So I've decided to take advantage of Doctrine2 EntityListeners and I've done something similar to
class FooListener
{
public function preUpdate(Foo $entity, LifecycleEventArgs $args)
{
$em = $args->getEntityManager();
$this->handleEntityOrdering($entity, $em);
}
public function preRemove(Foo $entity, LifecycleEventArgs $args)
{
$level = $entity->getLevel();
$cur_sorting_index = $entity->getSortingIndex();
$em = $args->getEntityManager();
$this->handleSiblingOrdering($level, $cur_sorting_index, $em);
}
private function handleEntityOrdering($entity, $em)
{
error_log('entity to_update_category stop flag: '.$entity->getStopEventPropagationStatus());
error_log('entity splobj: '.spl_object_hash($entity));
//code to calculate new sorting_index and level for this entity (omitted)
$this->handleSiblingOrdering($old_level, $old_sorting_index, $em);
}
}
private function handleSiblingOrdering($level, $cur_sorting_index, $em)
{
$to_update_foos = //retrieve from db all siblings that needs an update
//some code to update sibling ordering (omitted)
foreach ($to_update_foos as $to_update_foo)
{
$em->persist($to_update_foo);
}
$em->flush();
}
}
The problem here is pretty clear: if I persist a Foo entity, preUpdate() (into handleSiblingOrdering function) trigger is raised and this cause an infinite loop.
My first idea was to insert a special variable inside my entity to prevent this loop: when I started a sibling update, that variable is setted and before executing the update code is checked.

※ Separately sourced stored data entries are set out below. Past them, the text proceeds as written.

(* ===== verification/SparseBitmap.v ===== *)
(** * Sparse allocation bitmaps (storage/src/fs/cocoonfs/alloc_bitmap/sparse_bitmap.rs)

    The pending allocations and deallocations of a transaction: the words of a
    bitmap that have a bit set, sorted by their position.

    The state includes the capacity of the vector of entries, on which the
    rollback of a removal relies.  A method that fails also returns the state it
    leaves behind: a [Result] is a value of a sum here, next to the state. *)

From S2P Require Import Prelude BitManip Errors Layout ImageLayout BitmapWord.
Import BitManip Errors Layout BitmapWord.


Module SparseBitmap.

Abbreviation res := (outcome NvFsError).
Abbreviation usize_bits := ImageLayout.usize_bits.

Record SparseAllocBitmapEntry := mk_entry { bitmap_word_index : Z; bitmap_word : Z }.

Record SparseAllocBitmap := mk_sparse {
  entries : list SparseAllocBitmapEntry;
  capacity : Z;
  remove_rollback_reserve_capacity : Z;
}.

#[export] Instance SparseAllocBitmapEntry_eq_dec : EqDecision SparseAllocBitmapEntry.
Proof. solve_decision. Defined.

Definition set_entries (self : SparseAllocBitmap) (es : list SparseAllocBitmapEntry) : SparseAllocBitmap :=
  mk_sparse es (capacity self) (remove_rollback_reserve_capacity self).

Definition new : SparseAllocBitmap := mk_sparse [] 0 0.

Definition is_empty (self : SparseAllocBitmap) : bool := match entries self with [] => true | _ => false end.

Definition reset_remove_rollback (self : SparseAllocBitmap) : SparseAllocBitmap :=
  mk_sparse (entries self) (capacity self) 0.

(** [e.bitmap_word_index.cmp(&bitmap_word_index)]. *)
Definition find_entry_position (self : SparseAllocBitmap) (bitmap_word_index0 : Z) : nat + nat :=
  binary_search_by (λ e, (bitmap_word_index e ?= bitmap_word_index0)%Z) (entries self).
Definition entry_position (self : SparseAllocBitmap) (bitmap_word_index0 : Z) : nat :=
  match find_entry_position self bitmap_word_index0 with inl i => i | inr i => i end.

Section Ops.
Context {B : Build} {Alloc : Allocator} {P : ImageLayout.Platform}.
Implicit Types (self : SparseAllocBitmap) (range : BlockRange).

(** [Vec::try_reserve_exact]: nothing to do if the spare capacity is enough,
    otherwise the vector is reallocated to what is needed, which is at most
    [isize::MAX] bytes; an entry has 16 bytes. *)
Definition max_capacity_bytes : Z := 2 ^ (usize_bits - 1).
Definition try_reserve_exact self (additional : Z) : option SparseAllocBitmap :=
  let len := Z.of_nat (length (entries self)) in
  if additional <=? capacity self - len then Some self
  else if (16 * (len + additional) <? max_capacity_bytes) && alloc_ok (length (entries self)) (Z.to_nat additional)
  then Some (mk_sparse (entries self) (len + additional) (remove_rollback_reserve_capacity self))
  else None.

(** The position of the first bitmap word of a range and the number of words,
    computed at the start of two methods. *)
Definition range_words range : res (Z * Z) :=
  let! physical_allocation_block_count := block_count range in
  let physical_allocation_block := rng_begin range in
  let! bitmap_word_index := ushr 64 physical_allocation_block BITMAP_WORD_BITS_LOG2 in
  let! mask := trailing_bits_mask_u 64 BITMAP_WORD_BITS_LOG2 in
  let offset_in_bitmap_word := Z.land physical_allocation_block mask in
  let! physical_allocation_block_count := uadd 64 physical_allocation_block_count offset_in_bitmap_word in
  let! bitmap_words_count := ushr 64 physical_allocation_block_count BITMAP_WORD_BITS_LOG2 in
  let! t := ushl 64 bitmap_words_count BITMAP_WORD_BITS_LOG2 in
  let! bitmap_words_count :=
    if negb (t =? physical_allocation_block_count) then uadd 64 bitmap_words_count 1 else Ok bitmap_words_count in
  Ok (bitmap_word_index, bitmap_words_count).

(** The [debug_assert!]s on a hint and the position it stands for. *)
Definition hinted_position self (bitmap_word_index0 : Z) (first_entry_index_hint : option nat) : res nat :=
  match first_entry_index_hint with
  | Some hint =>
      let! _ := debug_check
        (if (hint =? length (entries self))%nat then Ok true
         else let! e := idx (entries self) hint in Ok (bitmap_word_index0 <=? bitmap_word_index e)) in
      let! _ := debug_check
        (if (hint =? 0)%nat then Ok true
         else let! e := idx (entries self) (hint - 1) in Ok (bitmap_word_index e <? bitmap_word_index0)) in
      Ok hint
  | None => Ok (entry_position self bitmap_word_index0)
  end.

(** ** [prune_unused_in_range] *)

(** [find] on the entries after one to remove: the first that must stay. *)
Fixpoint batch_end (es : list SparseAllocBitmapEntry) (bitmap_word_index0 bitmap_words_count : Z) (i : nat)
    : res (option nat) :=
  match es with
  | [] => Ok None
  | e :: es =>
      if negb (bitmap_word e =? 0) then Ok (Some i)
      else
        let! d := usub 64 (bitmap_word_index e) bitmap_word_index0 in
        if bitmap_words_count <=? d then Ok (Some i) else batch_end es bitmap_word_index0 bitmap_words_count (S i)
  end.

(** A round advances in the entries or removes some of them. *)
Fixpoint prune_loop (fuel : nat) self (prepare_for_rollback : bool) (entry_index : nat)
    (bitmap_word_index0 bitmap_words_count : Z) : res SparseAllocBitmap :=
  if (entry_index <? length (entries self))%nat && negb (bitmap_words_count =? 0) then
    match fuel with
    | O => Diverge
    | S fuel =>
        let! entry := idx (entries self) entry_index in
        let next_bitmap_word_index := bitmap_word_index entry in
        let! _ := debug_assert (bitmap_word_index0 <=? next_bitmap_word_index) in
        let! skipped := usub 64 next_bitmap_word_index bitmap_word_index0 in
        let bitmap_words_count := Z.max 0 (bitmap_words_count - skipped) in
        let bitmap_word_index0 := next_bitmap_word_index in
        if bitmap_words_count =? 0 then Ok self
        else if bitmap_word entry =? 0 then
          let! rest := slice_from (entries self) (entry_index + 1) in
          let! found := batch_end rest bitmap_word_index0 bitmap_words_count 0 in
          let cur_batch_len := (default 0%nat found + 1)%nat in
          let! last := idx (entries self) (entry_index + cur_batch_len - 1) in
          let! next_bitmap_word_index := uadd 64 (bitmap_word_index last) 1 in
          let! removed := usub 64 next_bitmap_word_index bitmap_word_index0 in
          let! bitmap_words_count := usub 64 bitmap_words_count removed in
          let bitmap_word_index0 := next_bitmap_word_index in
          let! es := vec_drain (entries self) entry_index (entry_index + cur_batch_len) in
          let! reserve :=
            if prepare_for_rollback
            then uadd usize_bits (remove_rollback_reserve_capacity self) (Z.of_nat cur_batch_len)
            else Ok (remove_rollback_reserve_capacity self) in
          prune_loop fuel (mk_sparse es (capacity self) reserve) prepare_for_rollback entry_index
            bitmap_word_index0 bitmap_words_count
        else
          let! bitmap_word_index0 := uadd 64 bitmap_word_index0 1 in
          let! bitmap_words_count := usub 64 bitmap_words_count 1 in
          prune_loop fuel self prepare_for_rollback (entry_index + 1) bitmap_word_index0 bitmap_words_count
    end
  else Ok self.

Definition prune_unused_in_range self range (first_entry_index_hint : option nat) (prepare_for_rollback : bool)
    : res SparseAllocBitmap :=
  let! '(bitmap_word_index0, bitmap_words_count) := range_words range in
  let! entry_index := hinted_position self bitmap_word_index0 first_entry_index_hint in
  prune_loop (S (length (entries self))) self prepare_for_rollback entry_index bitmap_word_index0 bitmap_words_count.

(** ** [populate_missing_in_range] *)

(** The entries that the closures of [resize_with] and [repeat_with] make, and
    the next index. *)
Fixpoint fresh_entries (n : nat) (bitmap_word_index0 : Z) : res (list SparseAllocBitmapEntry * Z) :=
  match n with
  | O => Ok ([], bitmap_word_index0)
  | S n =>
      let cur_bitmap_word_index := bitmap_word_index0 in
      let! bitmap_word_index0 := uadd 64 bitmap_word_index0 1 in
      let! '(es, bitmap_word_index0) := fresh_entries n bitmap_word_index0 in
      Ok (mk_entry cur_bitmap_word_index 0 :: es, bitmap_word_index0)
  end.

(** [Vec::splice] of an empty range. *)
Definition vec_splice (l : list SparseAllocBitmapEntry) (i : nat) (es : list SparseAllocBitmapEntry)
    : res (list SparseAllocBitmapEntry) :=
  if (i <=? length l)%nat then Ok (take i l ++ es ++ drop i l) else Panic.

Definition populate_rollback self range (first_entry_index : nat) : res (SparseAllocBitmap * (nat + NvFsError)) :=
  let! self := prune_unused_in_range self range (Some first_entry_index) false in
  Ok (self, inr MemoryAllocationFailure).

(** A round advances past an entry that was there before, or is the last. *)
Fixpoint populate_loop (fuel : nat) range (first_entry_index : nat) self (next_entry_index : nat)
    (bitmap_word_index0 bitmap_words_count : Z) : res (SparseAllocBitmap * (nat + NvFsError)) :=
  if bitmap_words_count =? 0 then Ok (self, inl first_entry_index)
  else
    match fuel with
    | O => Diverge
    | S fuel =>
        let entries_len := length (entries self) in
        if (next_entry_index =? entries_len)%nat then
          let! additional := uadd usize_bits bitmap_words_count (remove_rollback_reserve_capacity self) in
          match try_reserve_exact self additional with
          | None => populate_rollback self range first_entry_index
          | Some self =>
              match checked_add usize_bits (Z.of_nat entries_len) bitmap_words_count with
              | None => populate_rollback self range first_entry_index
              | Some new_entries_len =>
                  let! '(es, bitmap_word_index0) := fresh_entries (Z.to_nat new_entries_len - entries_len) bitmap_word_index0 in
                  let next_entry_index := (next_entry_index + Z.to_nat bitmap_words_count)%nat in
                  populate_loop fuel range first_entry_index (set_entries self (entries self ++ es)) next_entry_index
                    bitmap_word_index0 0
              end
          end
        else
          let! e := idx (entries self) next_entry_index in
          if negb (bitmap_word_index e =? bitmap_word_index0) then
            let! d := usub 64 (bitmap_word_index e) bitmap_word_index0 in
            let missing_bitmap_words_until_next := Z.min d bitmap_words_count in
            let! additional :=
              uadd usize_bits missing_bitmap_words_until_next (remove_rollback_reserve_capacity self) in
            match try_reserve_exact self additional with
            | None => populate_rollback self range first_entry_index
            | Some self =>
                let! '(es, bitmap_word_index0) :=
                  fresh_entries (Z.to_nat missing_bitmap_words_until_next) bitmap_word_index0 in
                let! es := vec_splice (entries self) next_entry_index es in
                let self := set_entries self es in
                let! bitmap_words_count := usub usize_bits bitmap_words_count missing_bitmap_words_until_next in
                let next_entry_index := (next_entry_index + Z.to_nat missing_bitmap_words_until_next)%nat in
                let! _ := debug_check
                  (if bitmap_words_count =? 0 then Ok true
                   else let! e := idx (entries self) next_entry_index in
                        Ok (bitmap_word_index0 =? bitmap_word_index e)) in
                let bitmap_words_count := Z.max 0 (bitmap_words_count - 1) in
                populate_loop fuel range first_entry_index self (next_entry_index + 1) bitmap_word_index0
                  bitmap_words_count
            end
          else
            let! bitmap_word_index0 := uadd 64 bitmap_word_index0 1 in
            let! bitmap_words_count := usub usize_bits bitmap_words_count 1 in
            populate_loop fuel range first_entry_index self (next_entry_index + 1) bitmap_word_index0
              bitmap_words_count
    end.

This works like a charm for preRemove() but not for preUpdate().
If you notice I'm logging spl_obj_hash to understand this behaviour. With a big surprise I can see that obj passed to preUpdate() after a preRemove() is the same (so setting a "status flag" is a fine) but the object passed to preUpdate() after a preUpdate() isn't the same.
So ...
First question
Someone could point me in the right direction to manage this situation?
Second question
Why doctrine needs to generate different objects if two similar events are raised?
I've founded a workaround
Best approach to this problem seem to create a custom EventSubscriber with a custom Event dispatched programmatically into controller update action.
That way I can "break" the loop and having a working code.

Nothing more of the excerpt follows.